TASK OBJECTIVE
The entries that follow include a run beginning at the line with "ServiceFactory.getDataService (after uses w1)" and ending at the line with "b ≠ EmptyString → k ≠ EmptyString →"; restate that run word for word and leave the rest out.

Data excerpts
(** * vdirsyncer.cli.utils: status persistence, storage factory, error reporting

    A shallow embedding of [src/vdirsyncer/cli/utils.py].

    - Python [str] values that are file contents or JSON data are modelled
      as [text], a list of Unicode code points ([N]); identifiers, paths and
      log messages are Rocq [string]s.
    - [json.load]/[json.dump] are modelled after CPython's [_json] scanner
      and the default encoder ([ensure_ascii=True], separators [", "] and
      [": "]); float values are kept as their JSON lexeme.
    - The file system is a finite map from paths to regular files;
      directories are not modelled.
    - Effects (files, log records, answers to prompts, a trace of calls to
      collaborators) are threaded through a state and exception monad [M]. *)

From Stdlib Require Import ZArith NArith Ascii String Decimal DecimalN Lia.
From Stdlib Require DecimalFacts.
From Stdlib Require Import Floats.SpecFloat.
From stdpp Require Import base gmap strings list.

Set Warnings "-register-all".
Open Scope N_scope.

(* ------------------------------------------------------------------ *)
(** ** Text as code points *)

Abbreviation text := (list N).

Definition cp_of_ascii (c : ascii) : N := N.of_nat (nat_of_ascii c).

(** [T s] is the text of an ASCII string literal. *)
Definition T (s : string) : text := map cp_of_ascii (list_ascii_of_string s).

(** The double quote character, which cannot be written inside a string
    literal here. *)
Definition qt : string := String (ascii_of_nat 34) EmptyString.

(* ------------------------------------------------------------------ *)
(** ** Python's [json] module *)

Module Json.

(** Values returned by [json.load]: objects are Python dicts, whose keys
    are unique; a float is kept as its JSON lexeme. *)
Inductive json : Type :=
| JNull
| JBool (b : bool)
| JInt (z : Z)
| JFloat (lexeme : text)
| JStr (s : text)
| JArr (l : list json)
| JObj (l : list (text * json)).

(** [d[k] = v] on a dict: an existing key keeps its position. *)
Fixpoint obj_set (k : text) (v : json) (l : list (text * json))
  : list (text * json) :=
  match l with
  | [] => [(k, v)]
  | (k', v') :: r =>
      if decide (k = k') then (k', v) :: r else (k', v') :: obj_set k v r
  end.

(** Scanner outcome: a value and the remaining input, a decoding error
    ([JSONDecodeError], a [ValueError]), or the recursion limit. *)
Inductive scan (A : Type) : Type :=
| SOk (a : A) (rest : text)
| SErr
| SDeep.
Arguments SOk {A} a rest.
Arguments SErr {A}.
Arguments SDeep {A}.

Definition is_ws (c : N) : bool :=
  (c =? 32) || (c =? 9) || (c =? 10) || (c =? 13).

Fixpoint skip_ws (s : text) : text :=
  match s with
  | c :: r => if is_ws c then skip_ws r else s
  | [] => []
  end.

Definition is_digit (c : N) : bool := (48 <=? c) && (c <=? 57).

Fixpoint span_digits (s : text) : text * text :=
  match s with
  | c :: r =>
      if is_digit c then let '(d, r') := span_digits r in (c :: d, r')
      else ([], s)
  | [] => ([], [])
  end.

Definition digits_value (d : text) : N :=
  fold_left (fun acc c => acc * 10 + (c - 48)) d 0.

Fixpoint strip_prefix (p s : text) : option text :=
  match p, s with
  | [], _ => Some s
  | a :: p', b :: s' => if a =? b then strip_prefix p' s' else None
  | _ :: _, [] => None
  end.

(** The groups of [_match_number_unicode]'s pattern
    [-?(0|[1-9][0-9]* )(\.[0-9]+)?([eE][-+]?[0-9]+)?]: the integer part,
    the fraction and the exponent, each with the text after it. *)
Definition scan_int_part (s1 : text) : option (text * text) :=
  match s1 with
  | [] => None
  | c :: r =>
      if c =? 48 then Some ([c], r)
      else if (49 <=? c) && (c <=? 57) then
        let '(d, r') := span_digits r in Some (c :: d, r')
      else None
  end.

Definition scan_frac (r1 : text) : bool * text :=
  match r1 with
  | c0 :: r1' =>
      if (c0 =? 46) && match r1' with
                        | c1 :: _ => is_digit c1
                        | [] => false
                        end
      then (true, snd (span_digits r1')) else (false, r1)
  | [] => (false, r1)
  end.

Definition scan_exp (r2 : text) : bool * text :=
  match r2 with
  | e :: r2' =>
      if (e =? 101) || (e =? 69) then
        let r2'' :=
          match r2' with
          | sg :: t => if (sg =? 43) || (sg =? 45) then t else r2'
          | [] => r2'
          end in
        let '(ed, r2''') := span_digits r2'' in
        match ed with
        | [] => (false, r2)
        | _ => (true, r2''')
        end
      else (false, r2)
  | [] => (false, r2)
  end.
(** C9, amended.  A getter of the factory that has returned an instance
    returns that same instance, and leaves the factory unchanged, on every
    later call, whatever getters are called and however the environment
    changes in between.  On a factory with the remote-HTTP type, a base URL and
    an API key, and on one with the embedded-backend type when the getter finds
    the URL and the key of the backend, the first call of each getter returns
    a new instance for those values.  A factory constructed with an
    unsupported service type, or with the remote-HTTP type and without a base
    URL or without an API key, exists, and both of its getters throw the
    configuration error when called.  [reset()] empties both caches and reads
    the configuration itself: it leaves the factory as one newly constructed
    in the environment of the reset, so that the next getter call creates a
    new instance, which is not the one cached before, from the service type,
    base URL and API key that [reset()] read, however the environment has
    changed since. *)
Theorem factory_caches_until_reset (w : ServiceFactory.World) :
  (∀ s w1, ServiceFactory.getAuthService w = (Ok s, w1) →
     ∃ o, s = val o
          ∧ ∀ uses, ServiceFactory.getAuthService (after uses w1)
                    = (Ok (val o), after uses w1))
  ∧ (∀ s w1, ServiceFactory.getDataService w = (Ok s, w1) →
       ∃ o, s = val o
            ∧ ∀ uses, ServiceFactory.getDataService (after uses w1)
                      = (Ok (val o), after uses w1))
  ∧ (∀ env next env' b k,
       let c := ServiceFactory.getServiceConfig env in
       let f := use (ChangeEnv env') (constructed env next) in
       ServiceConfig.type c = "rest-api" →
       ServiceConfig.baseUrl c = val b → ServiceConfig.apiKey c = val k →
       b ≠ EmptyString → k ≠ EmptyString →
       let a := {| ServiceFactory.address := next;
                   ServiceFactory.fields := ServiceFactory.NewRestApiAuthService b k |} in
       let d := {| ServiceFactory.address := next;
                   ServiceFactory.fields := ServiceFactory.NewRestApiDataService b k |} in
       ServiceFactory.getAuthService f = (Ok (val a), caching_auth a f)
       ∧ ServiceFactory.getDataService f = (Ok (val d), caching_data d f))
  ∧ (∀ env next env' u k,
       let f := use (ChangeEnv env') (constructed env next) in
       ServiceConfig.type (ServiceFactory.getServiceConfig env) = "supabase" →
       ServiceFactory.env_get env' "NEXT_PUBLIC_SUPABASE_URL" = val u →
       ServiceFactory.env_get env' "NEXT_PUBLIC_SUPABASE_ANON_KEY" = val k →
       u ≠ EmptyString → u ≠ "your-supabase-url-here" →
       k ≠ EmptyString → k ≠ "your-supabase-anon-key-here" →
       let client := {| ServiceFactory.supabaseUrl := u;
                        ServiceFactory.supabaseAnonKey := k |} in
       let a := {| ServiceFactory.address := next;
                   ServiceFactory.fields := ServiceFactory.NewSupabaseAuthService client |} in
       let d := {| ServiceFactory.address := next;
                   ServiceFactory.fields := ServiceFactory.NewSupabaseDataService client |} in
       ServiceFactory.getAuthService f = (Ok (val a), caching_auth a f)
       ∧ ServiceFactory.getDataService f = (Ok (val d), caching_data d f))
  ∧ (∀ env next,
       let type := ServiceConfig.type (ServiceFactory.getServiceConfig env) in
       type ≠ "supabase" → type ≠ "rest-api" →
       ServiceFactory.getAuthService (constructed env next)
       = (Throw (unsupported type), constructed env next)
       ∧ ServiceFactory.getDataService (constructed env next)
         = (Throw (unsupported type), constructed env next))
  ∧ (∀ env next,
       let c := ServiceFactory.getServiceConfig env in
       ServiceConfig.type c = "rest-api" →
       js_truthy (ServiceConfig.baseUrl c) = false
       ∨ js_truthy (ServiceConfig.apiKey c) = false →
       ServiceFactory.getAuthService (constructed env next)
       = (Throw rest_configuration_missing, constructed env next)
       ∧ ServiceFactory.getDataService (constructed env next)
         = (Throw rest_configuration_missing, constructed env next))
  ∧ ServiceFactory.reset w
    = (Ok tt, constructed (ServiceFactory.env w) (ServiceFactory.next_address w))
  ∧ (allocated w →
     ∀ env',
       let f := use (ChangeEnv env') (ServiceFactory.reset w).2 in
       (∀ s w1, ServiceFactory.getAuthService f = (Ok s, w1) →
          ∃ o, s = val o
               ∧ ServiceFactory.address o = ServiceFactory.next_address w
               ∧ ∀ old, ServiceFactory.authService (ServiceFactory.this w) = val old →
                        ServiceFactory.address o ≠ ServiceFactory.address old)
       ∧ (∀ s w1, ServiceFactory.getDataService f = (Ok s, w1) →
            ∃ o, s = val o
                 ∧ ServiceFactory.address o = ServiceFactory.next_address w
                 ∧ ∀ old, ServiceFactory.dataService (ServiceFactory.this w) = val old →
                          ServiceFactory.address o ≠ ServiceFactory.address old)).
Proof.
  split; [| split; [| split; [| split; [| split; [| split; [| split]]]]]].
  - intros s w1 E. apply getAuthService_returns in E as (o & -> & Ha & _).
    exists o. split; [reflexivity|]. intros uses.
    apply getAuthService_cached. by apply after_keeps_services.
  - intros s w1 E. apply getDataService_returns in E as (o & -> & Hd & _).
    exists o. split; [reflexivity|]. intros uses.
    apply getDataService_cached. by apply after_keeps_services.
  - intros env next env' b k c f Ht Eb Ek Hb Hk a d. split.
    + by apply (getAuthService_rest_api f b k).
    + by apply (getDataService_rest_api f b k).
  - intros env next env' u k f Ht Eu Ek Hu Hu' Hk Hk' client a d. split.
    + by apply (getAuthService_supabase f u k).
    + by apply (getDataService_supabase f u k).
  - apply unsupported_type.
  - apply rest_api_unconfigured.
  - apply reset_constructed.
  - intros [Ha Hd] env' f. subst f. rewrite reset_constructed. simpl. split.
    + intros s w1 E.
      apply getAuthService_returns in E as (o & -> & _ & _ & [[E _] | (_ & Hn & _)]);
        [discriminate|].
      exists o. simpl in Hn. repeat split; [exact Hn|].
      intros old Hold. specialize (Ha old Hold). lia.
    + intros s w1 E.
      apply getDataService_returns in E as (o & -> & _ & _ & [[E _] | (_ & Hn & _)]);
        [discriminate|].
      exists o. simpl in Hn. repeat split; [exact Hn|].
      intros old Hold. specialize (Hd old Hold). lia.
Qed.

RESPONSE AREA
            ∧ ∀ uses, ServiceFactory.getDataService (after uses w1)
                      = (Ok (val o), after uses w1))
  ∧ (∀ env next env' b k,
       let c := ServiceFactory.getServiceConfig env in
       let f := use (ChangeEnv env') (constructed env next) in
       ServiceConfig.type c = "rest-api" →
       ServiceConfig.baseUrl c = val b → ServiceConfig.apiKey c = val k →
       b ≠ EmptyString → k ≠ EmptyString →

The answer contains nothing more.